### Exercise brief
Below are the records; collect from them each line containing the string "byte".

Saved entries
(** X4: the extractor returns an error exactly when the creation of the
    invocation, its start, or the copy fails, and the error is that
    call's; when the creation fails nothing further is asked of the
    runtime and nothing is logged. *)
Theorem DumpData_fails_iff {W : Type} (b : Backuper W) (c : Container)
    (dbName user : string) (w : W) (e : error) :
  let created := ContainerExecCreate b (ID c) (pg_dump_cmd user dbName) w in
  (result (DumpData b c dbName user w) = Ret (inr e) ↔
   created.1 = inr e ∨
   ∃ execID, created.1 = inl execID ∧
     let begun := ContainerExecStart b execID created.2 in
     begun.1 = Some e ∨
     (begun.1 = None ∧
      (CopyFromContainer b (ID c) "/tmp/dump.sql"
         (world (waitForExecToEnd b execID begun.2))).1 = inr e)) ∧
  (created.1 = inr e →
   DumpData b c dbName user w =
     {| trace := []; world := created.2; result := Ret (inr e) |}).
Proof.
  intros created. split; [|apply DumpData_create_fails].
  destruct created.1 as [execID|e'] eqn:Hc.
  - destruct (ContainerExecStart b execID created.2).1 as [e'|] eqn:Hs.
    + rewrite (DumpData_start_fails b c dbName user w execID e' Hc Hs).
      simpl. split.
      * intros ?. simplify_eq. right. exists execID. split; [done|].
        cbv zeta. fold created. by left.
      * intros [?|(execID' & ? & Hor)]; [done|]. simplify_eq.
        cbv zeta in Hor. fold created in Hor. rewrite Hs in Hor.
        destruct Hor as [?|[? _]]; by simplify_eq.
    + rewrite (DumpData_waits b c dbName user w execID Hc Hs). simpl.
      fold created. split.
      * intros ?. simplify_eq. right. exists execID. split; [done|].
        cbv zeta. by right.
      * intros [?|(execID' & ? & Hor)]; [done|]. simplify_eq.
        cbv zeta in Hor. rewrite Hs in Hor.
        destruct Hor as [?|[_ Hcopy]]; [done|]. by rewrite Hcopy.
  - rewrite (DumpData_create_fails b c dbName user w e' Hc). simpl. split.
    + intros ?. simplify_eq. by left.
    + intros [?|(execID' & ? & _)]; by simplify_eq.
Qed.

(** X4 on a refused invocation and on a failing copy. *)
Lemma DumpData_fails_iff_witness :
  DumpData Demo.secondRefuses Demo.second "shop" "admin" tt =
    {| trace := []; world := tt; result := Ret (inr "No such container") |} ∧
  result (DumpData Cases.copyFails Demo.first "shop" "admin" tt)
    = Ret (inr "Could not find the file").
Proof.
  split.
  - apply (DumpData_fails_iff Demo.secondRefuses Demo.second "shop" "admin"
             tt "No such container").
    reflexivity.
  - apply (DumpData_fails_iff Cases.copyFails Demo.first "shop" "admin" tt
             "Could not find the file").
    right. exists "exec-aaaaaaaaaaaa0001". split; [reflexivity|].
    right. split; reflexivity.
Defined.

Local Transparent waitForExecToEnd.

(** ** The uploader *)

Lemma closes_app (tr1 tr2 : list Event) :
  closes (tr1 ++ tr2) = closes tr1 + closes tr2.
Proof. unfold closes. by rewrite omap_app, length_app. Qed.

Lemma UploadDump_closes {W : Type} (b : Backuper W) (appName : string)
    (reader : TarReader) (w : W) :
  closes (trace (UploadDump b appName reader w)) = 1.
Proof.
  rewrite UploadDump_run. cbv zeta. simpl.
  by destruct (PutObject b _ _ _ _).1.2.
Qed.

(** X5: what is put is the contents of the last regular entry of the
    archive named dump.sql (or /dump.sql), whatever other entries the
    archive holds before or after it. *)
Theorem upload_payload_is_last_dump {W : Type} (b : Backuper W)
    (appName : string) (w : W) (pre post : list (Header * list byte))
    (h : Header) (contents : list byte) :
  Typeflag h = TypeReg →
  TrimPrefix (Name h) "/" = "dump.sql" →
  Forall (λ e, Typeflag e.1 = TypeReg →
               TrimPrefix (Name e.1) "/" ≠ "dump.sql") post →
  puts (trace (UploadDump b appName
                 (archive (pre ++ (h, contents) :: post)) w)) =
    [(bucket b, objectKey appName (RFC3339 (Now b w).1), contents)].
Proof.
  intros Hreg Hname Hpost. rewrite UploadDump_puts.
  unfold UntarReaderToMem. rewrite untarLoop_archive. simpl.
  rewrite foldl_app. simpl. rewrite foldl_store_lookup_later by done.
  unfold store at 1. simpl. rewrite Hreg. simpl.
  by rewrite Hname, lookup_insert_eq.
Qed.

(** X5 on an archive holding a directory, two versions of the dump and
    a file of notes. *)
Lemma upload_payload_is_last_dump_witness :
  puts (trace (UploadDump Demo.secondRefuses "shop"
    (archive ([({| Name := "/tmp"; Typeflag := TypeDir |}, []);
               ({| Name := "dump.sql"; Typeflag := TypeReg |}, [x2d])] ++
              ({| Name := "/dump.sql"; Typeflag := TypeReg |}, Demo.dump)
              :: [({| Name := "notes.txt"; Typeflag := TypeReg |}, [x0a])]))
    tt)) =
  [("backups", "shop/2023-01-01T00:00:00Z.sql", Demo.dump)].
Proof.
  apply (upload_payload_is_last_dump Demo.secondRefuses "shop" tt
           [({| Name := "/tmp"; Typeflag := TypeDir |}, []);
            ({| Name := "dump.sql"; Typeflag := TypeReg |}, [x2d])]
           [({| Name := "notes.txt"; Typeflag := TypeReg |}, [x0a])]
           {| Name := "/dump.sql"; Typeflag := TypeReg |} Demo.dump).
  - reflexivity.
  - reflexivity.
  - constructor; [|constructor]. simpl. intros _. discriminate.
Defined.

(** X6: every upload returns, puts exactly one object, logs the line
    "Uploaded backup file" with the location the store handed back, also
    after a failed put, and closes the copied-out stream exactly once, as
    its last act. *)
Theorem upload_always_reports_and_closes {W : Type} (b : Backuper W)
    (appName : string) (reader : TarReader) (w : W) :
  let now := Now b w in
  let stored :=
    PutObject b (bucket b) (objectKey appName (RFC3339 now.1))
      (default [] (decoded (UntarReaderToMem reader) !! "dump.sql")) now.2 in
  result (UploadDump b appName reader w) = Ret tt ∧
  world (UploadDump b appName reader w) = stored.2 ∧
  length (puts (trace (UploadDump b appName reader w))) = 1 ∧
  EvLog ["Uploaded backup file"; Location stored.1.1]
    ∈ trace (UploadDump b appName reader w) ∧
  last (trace (UploadDump b appName reader w)) = Some EvClose ∧
  closes (trace (UploadDump b appName reader w)) = 1.
Proof.
  intros now stored. rewrite UploadDump_puts, UploadDump_closes.
  rewrite UploadDump_run. cbv zeta. fold now. fold stored. simpl.
  repeat split; try done.
  - destruct stored.1.2; simpl; repeat constructor.
  - destruct stored.1.2; done.
Qed.

(** ** One container's backup *)

Local Opaque UploadDump dumpStage DumpData getDatabaseName getDatabaseUser.

Lemma Outcome_eta {W A : Type} (o : Outcome W A) :
  {| trace := trace o; world := world o; result := result o |} = o.
Proof. by destruct o. Qed.

Local Opaque dumpStage.

Lemma BackupContainer_tally {W : Type} (b : Backuper W) (c : Container)
    (w : W) :
  12 ≤ String.length (ID c) →
  match result (dumpStage b c w) with
  | Ret (inl _) =>
      length (puts (trace (BackupContainer b c w))) = 1 ∧
      closes (trace (BackupContainer b c w)) = 1
  | _ =>
      puts (trace (BackupContainer b c w)) = [] ∧
      closes (trace (BackupContainer b c w)) = 0
  end.
Proof.
  intros Hlen.
  destruct (BackupContainer_run b c w Hlen) as (appName & _ & Hrun).
  cbv zeta in Hrun.
  assert (∀ tr, closes (EvLog ["Starting backup for container"; shortID c]
                        :: trace (dumpStage b c w) ++ tr) = closes tr) as Hc.
  { intros tr. by destruct (dumpStage_trace b c w) as [-> | [? ->]]. }
  assert (∀ tr, puts (EvLog ["Starting backup for container"; shortID c]
                      :: trace (dumpStage b c w) ++ tr) = puts tr) as Hp.
  { intros tr. by destruct (dumpStage_trace b c w) as [-> | [? ->]]. }
  pose proof (Hc []) as Hc0. pose proof (Hp []) as Hp0.
  rewrite app_nil_r in Hc0, Hp0.
  destruct (result (dumpStage b c w)) as [[reader|err]|p]; rewrite Hrun;
    cbn [trace].
  - rewrite Hc, Hp.
    by rewrite puts_app, UploadDump_puts, closes_app, UploadDump_closes.
  - by rewrite Hc, Hp.
  - by rewrite Hc0, Hp0.
Qed.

### Reply to the task
    (appName : string) (w : W) (pre post : list (Header * list byte))
    (h : Header) (contents : list byte) :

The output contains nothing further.